Belle phrase, creuse comme une flûte, mais qui, tout comme la flûte, émet des sons charmeurs. Elle est sensible à sa musique.
— Alors, usons d’un subterfuge, dit-elle. Je ne vais pas vous dire la vérité, mais vous allez la deviner ; d’ailleurs vous la pressentez déjà plus ou moins.
Voilà, elle a trouvé le moyen terme, celui qui lui permettra de tout me dire sans trop tarabuster sa dignité. Trahison indirecte : c’est moi qui. Elle se contentera de dire « Vous brûlez », ou bien « Vous gelez ».
Jeu cruel ! Combien de gars l’ont payé de leur vie ?
Une tristesse sombre comme l’arrivée d’un ciel d’orage sur l’orangeraie m’atténue. J’ai l’impression d’être en manque d’une partie de moi-même. Je me fais défaut. Allez, l’artiste, secoue-toi, tu es en service commandé malgré tes baiseries à répète !
— J’ai droit à combien de questions, ma belle vorace ?
— Quatre, pas une de plus. Si en quatre questions vous n’avez pas trouvé, je ne vous dirai rien.
Elle paraît déterminée. Ça y est, je lui ai déniché le compromis qui la met à son aise. Tu veux parier que si je trouve, elle aura ensuite l’impression que la chose a été fortuite et gardera « sa conscience pour soi » ?

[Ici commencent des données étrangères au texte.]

(** * attrs: converters, filters, comparators, setters, asdict/astuple, evolve

    A shallow embedding of the Python modules [attr/converters.py],
    [attr/filters.py], [attr/_cmp.py], [attr/setters.py] and
    [attr/_funcs.py], and the properties of them that the specification
    states. *)

From Stdlib Require Import List String Ascii ZArith Bool Lia.
From Stdlib Require Import DecimalString DecimalZ DecimalPos.
Import ListNotations.
Local Open Scope string_scope.
Local Open Scope Z_scope.

Set Warnings "-register-all".

(** ** Python objects *)

(** Identity of a class object.  The builtin classes the sources test for
    with [isinstance] each have a constructor; the class [attr.Attribute]
    has one since [filters.py] reads [attribute.__class__]; any other class
    object is known by the serial number it got when it was created (two
    classes may well share a name). *)
Inductive pytype :=
| T_NoneType | T_bool | T_int | T_str
| T_tuple | T_list | T_set | T_frozenset | T_dict
| T_Attribute
| T_class (serial : nat).

Definition pytype_eq_dec (a b : pytype) : {a = b} + {a <> b}.
Proof. decide equality; apply Nat.eq_dec. Defined.

Definition pytype_eqb (a b : pytype) : bool :=
  if pytype_eq_dec a b then true else false.

Lemma pytype_eqb_eq a b : pytype_eqb a b = true <-> a = b.
Proof.
  unfold pytype_eqb. destruct (pytype_eq_dec a b); split; congruence.
Qed.

(** Python values.  A [set] or [frozenset] is the list of its elements in
    iteration order, a [dict] the list of its items in insertion order, any
    other object its class and its instance dictionary.  Only the exact
    builtin classes are modelled, not their subclasses, and no [float]. *)
Inductive pyvalue :=
| VNone
| VBool (b : bool)
| VInt (z : Z)
| VStr (s : string)
| VTuple (xs : list pyvalue)
| VList (xs : list pyvalue)
| VSet (xs : list pyvalue)
| VFrozenset (xs : list pyvalue)
| VDict (items : list (pyvalue * pyvalue))
| VObj (cls : pytype) (dict : list (string * pyvalue)).

(** [type(v)], which is also [v.__class__]. *)
Definition type_of (v : pyvalue) : pytype :=
  match v with
  | VNone => T_NoneType
  | VBool _ => T_bool
  | VInt _ => T_int
  | VStr _ => T_str
  | VTuple _ => T_tuple
  | VList _ => T_list
  | VSet _ => T_set
  | VFrozenset _ => T_frozenset
  | VDict _ => T_dict
  | VObj c _ => c
  end.

(** ** Exceptions *)

(** An f-string is kept as its fragments: literal text, [{v!r}] and [{v}]. *)
Inductive fragment :=
| Lit (s : string)
| Repr (v : pyvalue)
| Str (s : string).

Definition message := list fragment.

(** The exception classes the sources raise, each with its argument.
    [NameError] is what Python raises when a global name is read that the
    module never bound; [RecursionError] when the call stack is exhausted;
    [UserError] stands for whatever a caller-supplied function raises. *)
Inductive exn :=
| TypeError (msg : message)
| ValueError (msg : message)
| NameError (name : string)
| AttributeError (attr : string)
| NotAnAttrsClassError (cls : pytype)
| FrozenAttributeError (msg : message)
| RecursionError
| UserError (tag : string) (payload : pyvalue).

Inductive result (A : Type) :=
| Ok (a : A)
| Raise (e : exn).
Arguments Ok {A} a.
Arguments Raise {A} e.

Definition bind {A B} (m : result A) (k : A -> result B) : result B :=
  match m with
  | Ok a => k a
  | Raise e => Raise e
  end.

Notation "x <- m ;; k" := (bind m (fun x => k))
  (at level 61, m at next level, right associativity).

Lemma bind_Ok {A B} (a : A) (k : A -> result B) : bind (Ok a) k = k a.
Proof. reflexivity. Qed.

— Première question, j’ai vu juste en affirmant que vous avez tiré sur votre époux sur commande ?
— Oui.
Je réfléchis.
— Ce sont les services secrets britanniques qui vous ont téléguidée ?
— Oui. Vous n’avez plus droit qu’à deux questions, prenez garde.
Un jeu, te dis-je. Pareils à des enfants, a écrit Marc Bernard. Oui : pareil à un enfant, toujours, l’homme. Toute sa vie, jusqu’au rivage extrême, il joue aux billes ou à la poupée. C’en est chialant. Moi, le voir si pitoyable, avec ses hochets, présidences, bicornes, décorations, me fend le cœur un peu plus chaque jour. J’en ai l’âme qui se lézarde de ce trop-plein d’ingénuité. Pourquoi ils s’achètent pas des ballons au lieu de guigner les honneurs ? Un vélo, ça lui ferait du bien, au lieu de palabrer, déclamer ses « Mes chers amiiiis… C’est un grand tonneur pour moi… En ma qualité de… »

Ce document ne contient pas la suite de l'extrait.